* [PROBLEM]: Produce the records below again, word for word, but stop after the line that contains "LAnd (f g : LtlFormula)".

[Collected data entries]
******************************

(* ===== verification/Ltl.v ===== *)
(** Linear temporal logic: the formulas of [ltl/ast.rs] and their meaning on
    infinite traces. *)
From S2P Require Import Prelude Text.

Inductive LtlFormula :=
  | LTrue
  | LFalse
  | LPredicate (p : string)
  | LNot (f : LtlFormula)
  | LAnd (f g : LtlFormula)
  | LOr (f g : LtlFormula)
  | LImplies (f g : LtlFormula)
  | LNext (f : LtlFormula)
  | LAlways (f : LtlFormula)
  | LEventually (f : LtlFormula)
  | LUntil (l r : LtlFormula)
  | LWeakUntil (l r : LtlFormula)
  | LRelease (l r : LtlFormula)
  | LRecurrence (f : LtlFormula)
  | LStabilization (f : LtlFormula)
  | LResponse (trigger response : LtlFormula).

#[export] Instance LtlFormula_eq_dec : EqDecision LtlFormula.
Proof. solve_decision. Defined.

(** The predicates that hold at each time. *)
Abbreviation Trace := (nat → string → bool) (only parsing).

(** The formula holds from time [i] on. *)
Fixpoint ltl_sat (tr : Trace) (f : LtlFormula) (i : nat) : Prop :=
  match f with
  | LTrue => True
  | LFalse => False
  | LPredicate p => tr i p = true
  | LNot f => ¬ ltl_sat tr f i
  | LAnd f g => ltl_sat tr f i ∧ ltl_sat tr g i
  | LOr f g => ltl_sat tr f i ∨ ltl_sat tr g i
  | LImplies f g => ltl_sat tr f i → ltl_sat tr g i
  | LNext f => ltl_sat tr f (S i)
  | LAlways f => ∀ j, i ≤ j → ltl_sat tr f j
  | LEventually f => ∃ j, i ≤ j ∧ ltl_sat tr f j
  | LUntil l r => ∃ j, i ≤ j ∧ ltl_sat tr r j ∧ ∀ k, i ≤ k < j → ltl_sat tr l k
  | LWeakUntil l r => (∃ j, i ≤ j ∧ ltl_sat tr r j ∧ ∀ k, i ≤ k < j → ltl_sat tr l k) ∨ (∀ j, i ≤ j → ltl_sat tr l j)
  | LRelease l r => ∀ j, i ≤ j → (∀ k, i ≤ k < j → ¬ ltl_sat tr l k) → ltl_sat tr r j
  | LRecurrence f => ∀ j, i ≤ j → ∃ k, j ≤ k ∧ ltl_sat tr f k
  | LStabilization f => ∃ j, i ≤ j ∧ ∀ k, j ≤ k → ltl_sat tr f k
  | LResponse t r => ∀ j, i ≤ j → ltl_sat tr t j → ∃ k, j ≤ k ∧ ltl_sat tr r k
  end.

(** A formula in the surface syntax. *)
Fixpoint show (f : LtlFormula) : string :=
  match f with
  | LTrue => "true"
  | LFalse => "false"
  | LPredicate p => p
  | LNot a => "!" +:+ show a
  | LAnd x y => "(" +:+ show x +:+ " && " +:+ show y +:+ ")"
  | LOr x y => "(" +:+ show x +:+ " || " +:+ show y +:+ ")"
  | LImplies x y => "(" +:+ show x +:+ " -> " +:+ show y +:+ ")"
  | LNext a => "X " +:+ show a
  | LAlways a => "G " +:+ show a
  | LEventually a => "F " +:+ show a
  | LUntil l r => "(" +:+ show l +:+ " U " +:+ show r +:+ ")"
  | LWeakUntil l r => "(" +:+ show l +:+ " W " +:+ show r +:+ ")"
  | LRelease l r => "(" +:+ show l +:+ " R " +:+ show r +:+ ")"
  | LRecurrence a => "G F " +:+ show a
  | LStabilization a => "F G " +:+ show a
  | LResponse t r => "G (" +:+ show t +:+ " -> F " +:+ show r +:+ ")"
  end.
(** ** Errors *)

Inductive LtlParseError :=
  | L_UnexpectedEof
  | L_Unexpected (e_pos : nat) (message : string)
  | L_UnexpectedTrailing (e_pos : nat).

Inductive LtlParseErrorKind :=
  | LK_UnexpectedTrailing
  | LK_Expected (message : string)
  | LK_UnexpectedChar (ch : char).

Inductive LtlOutcome := LOk (f : LtlFormula) (rest : string) | LErr (e : LtlParseError) | LNoFuel.

Notation "'letl' ( x , s ) ':=' e 'in' k" :=
  (match e with LOk x s => k | LErr er => LErr er | LNoFuel => LNoFuel end)
  (at level 10, x name, s name, e at level 200, k at level 200,
   format "'[v' 'letl'  ( x ,  s )  ':='  e  'in'  '/' k ']'") : mununu_scope.

Section parser.
Context {U : Unicode}.

(** The length of the input. *)
Variable input_len : nat.

Definition error_here (rest : string) (kind : LtlParseErrorKind) : LtlParseError :=
  let pos := input_len - String.length rest in
  match kind with
  | LK_UnexpectedTrailing => L_UnexpectedTrailing pos
  | LK_Expected msg => L_Unexpected pos ("expected " +:+ msg)
  | LK_UnexpectedChar ch => L_Unexpected pos ("expected `" +:+ ch +:+ "`")
  end.

(** ** Tokens *)

Fixpoint skip_loop (fuel : nat) (s : string) : string :=
  match fuel with
  | O => s
  | S k => match next_char s with Some (c, r) => if is_whitespace c then skip_loop k r else s | None => s end
  end.
Definition skip_whitespace (s : string) : string := skip_loop (String.length s) s.

Definition try_consume_str (pre s : string) : option string := strip_prefix pre s.
Definition try_consume_char (c : char) (s : string) : option string := strip_prefix c s.

Definition expect_char (c : char) (s : string) : LtlParseError + string :=
  match try_consume_char c s with Some r => inr r | None => inl (error_here s (LK_UnexpectedChar c)) end.

Definition try_consume_keyword (keyword s : string) : option string :=
  let* r := try_consume_str keyword s in
  match next_char r with
  | Some (c, _) => if is_alphanumeric c || String.eqb c "_" then None else Some r
  | None => Some r
  end.

(** The first of two alternatives that consumes something. *)
Definition or_keyword (a b s : string) : option string :=
  match try_consume_keyword a s with Some r => Some r | None => try_consume_keyword b s end.

(** The bytes of an identifier. *)
Fixpoint ident_bytes (fuel : nat) (first : bool) (s : string) : nat :=
  match fuel with
  | O => 0
  | S k =>
    match next_char s with
    | None => 0
    | Some (c, r) =>
      if is_alphabetic c || String.eqb c "_" || (negb first && is_numeric c)
      then String.length c + ident_bytes k false r else 0
    end
  end.

Definition parse_identifier (s : string) : option string * string :=
  let s := skip_whitespace s in
  match ident_bytes (String.length s) true s with
  | O => (None, s)
  | n => (Some (take_bytes n s), drop_bytes n s)
  end.

(** The first of the operators that the text starts with. *)
Fixpoint first_op (ops : list string) (s : string) : option (string * string) :=
  match ops with
  | [] => None
  | op :: ops => match try_consume_str op s with Some r => Some (op, r) | None => first_op ops s end
  end.
Definition try_consume_comparison_op (s : string) : option (string * string) :=
  first_op ["=="; "!="; "<="; ">="; "<"; ">"] s.

(** The decimal digits at the start, and what follows them. *)
Fixpoint take_digits (s : string) : string * string :=
  match s with
  | String a r => if ascii_digit a then let '(d, r') := take_digits r in (String a d, r') else ("", s)
  | EmptyString => ("", "")
  end.

Definition starts_digit (s : string) : bool :=
  match s with String a _ => ascii_digit a | EmptyString => false end.

Definition parse_comparison_rhs (s : string) : option string * string :=
  let '(signed, sign, after) :=
    match try_consume_char "-" s with Some r => (true, "-", r) | None => (starts_digit s, "", s) end in
  if signed : bool then
    let '(d, r) := take_digits after in
    if String.eqb d "" then (None, s) else (Some (sign +:+ d), r)
  else
    match parse_identifier s with
    | (None, s') => (None, s')
    | (Some ident, saved) =>
      match try_consume_char "+" (skip_whitespace saved) with
      | None => (Some ident, saved)
      | Some r =>
        let '(d, r') := take_digits (skip_whitespace r) in
        if String.eqb d "" then (Some ident, saved) else (Some (ident +:+ " + " +:+ d), r')
      end
    end.

(** ** The grammar *)

Section grammar.
Variables (rec_unary rec_formula : string → LtlOutcome).

(** [( formula )], after the parenthesis. *)
Definition parenthesised (s : string) : LtlOutcome :=
  letl (f, s) := rec_formula s in
  match expect_char ")" (skip_whitespace s) with inr r => LOk f r | inl e => LErr e end.

Definition parse_predicate (identifier saved : string) : LtlOutcome :=
  match try_consume_comparison_op (skip_whitespace saved) with
  | None => LOk (LPredicate identifier) saved
  | Some (op, s) =>
    match parse_comparison_rhs (skip_whitespace s) with
    | (Some rhs, s) => LOk (LPredicate (identifier +:+ " " +:+ op +:+ " " +:+ rhs)) s
    | (None, s) => LErr (error_here s (LK_Expected "a number or an identifier after the comparison operator"))
    end
  end.

Definition parse_primary (s : string) : LtlOutcome :=
  let s := skip_whitespace s in
  match try_consume_char "(" s with
  | Some s => parenthesised s
  | None =>
    match try_consume_keyword "true" s with
    | Some s => LOk LTrue s
    | None =>
      match try_consume_keyword "false" s with
      | Some s => LOk LFalse s
      | None =>
        match parse_identifier s with
        | (Some identifier, s) => parse_predicate identifier s
        | (None, s) => LErr (error_here s (LK_Expected "formula"))
        end
      end
    end
  end.

(** The operand of [G], [F] and [X]. *)
Definition parse_operand (s : string) : LtlOutcome :=
  let s := skip_whitespace s in
  match try_consume_char "(" s with Some s => parenthesised s | None => rec_unary s end.
Fixpoint universal (f : LtlFormula) (n : nat) (fairness : list Assumption) : Translated :=
  if is_propositional f then let* t := prop f in Some (inr (t, n)) else
  match f with
  | LAnd x y =>
    let? (tx, n) := universal x n fairness in
    let? (ty, n) := universal y n fairness in
    Some (inr ("(" +:+ tx +:+ " && " +:+ ty +:+ ")", n))
  | LOr x y =>
    if is_propositional x then
      let* px := prop x in
      let? (ty, n) := universal y n fairness in
      Some (inr ("(" +:+ px +:+ " || " +:+ ty +:+ ")", n))
    else if is_propositional y then
      let? (tx, n) := universal x n fairness in
      let* py := prop y in
      Some (inr ("(" +:+ tx +:+ " || " +:+ py +:+ ")", n))
    else Some (inl (outside f "a disjunction of two temporal formulas holds path by path, not state by state"))
  | LNext a =>
    let? (ta, n) := universal a n fairness in
    Some (inr ("([] " +:+ ta +:+ ")", n))
  | LAlways a =>
    let '(x, n) := fresh_var "G" n in
    let? (ta, n) := universal a n fairness in
    Some (inr ("(nu " +:+ x +:+ ". (" +:+ ta +:+ " && [] " +:+ x +:+ "))", n))
  | LEventually a =>
    if is_propositional a then
      let* pa := prop a in
      match fairness with
      | [] =>
        let '(x, n) := fresh_var "F" n in
        Some (inr ("(mu " +:+ x +:+ ". (" +:+ pa +:+ " || (([] " +:+ x +:+ ") && (<> true))))", n))
      | _ => Some (inr (fair_af pa fairness, n))
      end
    else Some (inl (outside f "`F` applies to a propositional formula here"))
  | LUntil l r =>
    if is_propositional l && is_propositional r then
      let* p := prop l in
      let* q := prop r in
      match fairness with
      | [] =>
        let '(x, n) := fresh_var "U" n in
        Some (inr ("(mu " +:+ x +:+ ". (" +:+ q +:+ " || (" +:+ p +:+ " && (([] " +:+ x +:+ ") && (<> true)))))", n))
      | _ =>
        let '(x, n) := fresh_var "W" n in
        Some (inr ("((nu " +:+ x +:+ ". ((" +:+ q +:+ " || " +:+ p +:+ ") && (" +:+ q +:+ " || ([] " +:+ x
          +:+ ")))) && " +:+ fair_af q fairness +:+ ")", n))
      end
    else Some (inl (outside f "`U` and `W` apply to propositional formulas here"))
  | LWeakUntil l r =>
    if is_propositional l && is_propositional r then
      let* p := prop l in
      let* q := prop r in
      let '(x, n) := fresh_var "W" n in
      Some (inr ("(nu " +:+ x +:+ ". ((" +:+ q +:+ " || " +:+ p +:+ ") && (" +:+ q +:+ " || ([] " +:+ x +:+ "))))", n))
    else Some (inl (outside f "`U` and `W` apply to propositional formulas here"))
  | _ => Some (inl (outside f "not in negation normal form"))
  end.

******************************

* [ANSWER TO THE EXERCISE]:
(* ===== verification/Ltl.v ===== *)
(** Linear temporal logic: the formulas of [ltl/ast.rs] and their meaning on
    infinite traces. *)
From S2P Require Import Prelude Text.

Inductive LtlFormula :=
  | LTrue
  | LFalse
  | LPredicate (p : string)
  | LNot (f : LtlFormula)
  | LAnd (f g : LtlFormula)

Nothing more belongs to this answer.